# Work to be completed:
Please return only the lines from the one holding "is, and a call" through the one holding "(name : string)", exactly as they appear in the records below, both ends included.

START Given entries

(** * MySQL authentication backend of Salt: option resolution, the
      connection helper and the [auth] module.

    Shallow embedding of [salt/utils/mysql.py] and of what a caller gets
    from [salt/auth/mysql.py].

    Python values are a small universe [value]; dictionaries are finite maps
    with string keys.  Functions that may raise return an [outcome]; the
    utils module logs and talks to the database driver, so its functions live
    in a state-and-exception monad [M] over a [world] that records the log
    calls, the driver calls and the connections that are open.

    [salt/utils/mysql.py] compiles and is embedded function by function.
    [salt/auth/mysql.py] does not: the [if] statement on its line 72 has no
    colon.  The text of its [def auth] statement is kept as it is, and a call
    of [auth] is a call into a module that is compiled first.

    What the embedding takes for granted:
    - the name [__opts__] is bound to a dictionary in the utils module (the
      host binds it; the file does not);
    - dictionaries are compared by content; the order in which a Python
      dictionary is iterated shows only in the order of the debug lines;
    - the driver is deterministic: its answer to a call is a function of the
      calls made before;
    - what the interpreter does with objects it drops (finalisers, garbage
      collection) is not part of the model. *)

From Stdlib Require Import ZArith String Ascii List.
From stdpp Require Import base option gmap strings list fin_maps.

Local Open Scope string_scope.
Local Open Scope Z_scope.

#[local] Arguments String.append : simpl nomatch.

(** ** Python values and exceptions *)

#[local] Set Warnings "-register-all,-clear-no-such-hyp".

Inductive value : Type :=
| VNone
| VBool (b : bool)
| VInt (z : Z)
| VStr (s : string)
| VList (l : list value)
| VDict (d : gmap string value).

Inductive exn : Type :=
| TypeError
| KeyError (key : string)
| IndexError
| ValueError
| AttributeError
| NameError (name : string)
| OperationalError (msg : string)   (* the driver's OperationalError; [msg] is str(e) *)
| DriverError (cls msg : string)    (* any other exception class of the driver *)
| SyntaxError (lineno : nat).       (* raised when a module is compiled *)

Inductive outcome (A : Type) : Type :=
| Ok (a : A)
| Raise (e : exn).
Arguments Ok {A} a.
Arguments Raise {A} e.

END Given entries

# Solution for this exercise:
    colon.  The text of its [def auth] statement is kept as it is, and a call
    of [auth] is a call into a module that is compiled first.

    What the embedding takes for granted:
    - the name [__opts__] is bound to a dictionary in the utils module (the
      host binds it; the file does not);
    - dictionaries are compared by content; the order in which a Python
      dictionary is iterated shows only in the order of the debug lines;
    - the driver is deterministic: its answer to a call is a function of the
      calls made before;
    - what the interpreter does with objects it drops (finalisers, garbage
      collection) is not part of the model. *)

From Stdlib Require Import ZArith String Ascii List.
From stdpp Require Import base option gmap strings list fin_maps.

Local Open Scope string_scope.
Local Open Scope Z_scope.

#[local] Arguments String.append : simpl nomatch.

(** ** Python values and exceptions *)

#[local] Set Warnings "-register-all,-clear-no-such-hyp".

Inductive value : Type :=
| VNone
| VBool (b : bool)
| VInt (z : Z)
| VStr (s : string)
| VList (l : list value)
| VDict (d : gmap string value).

Inductive exn : Type :=
| TypeError
| KeyError (key : string)
| IndexError
| ValueError
| AttributeError
| NameError (name : string)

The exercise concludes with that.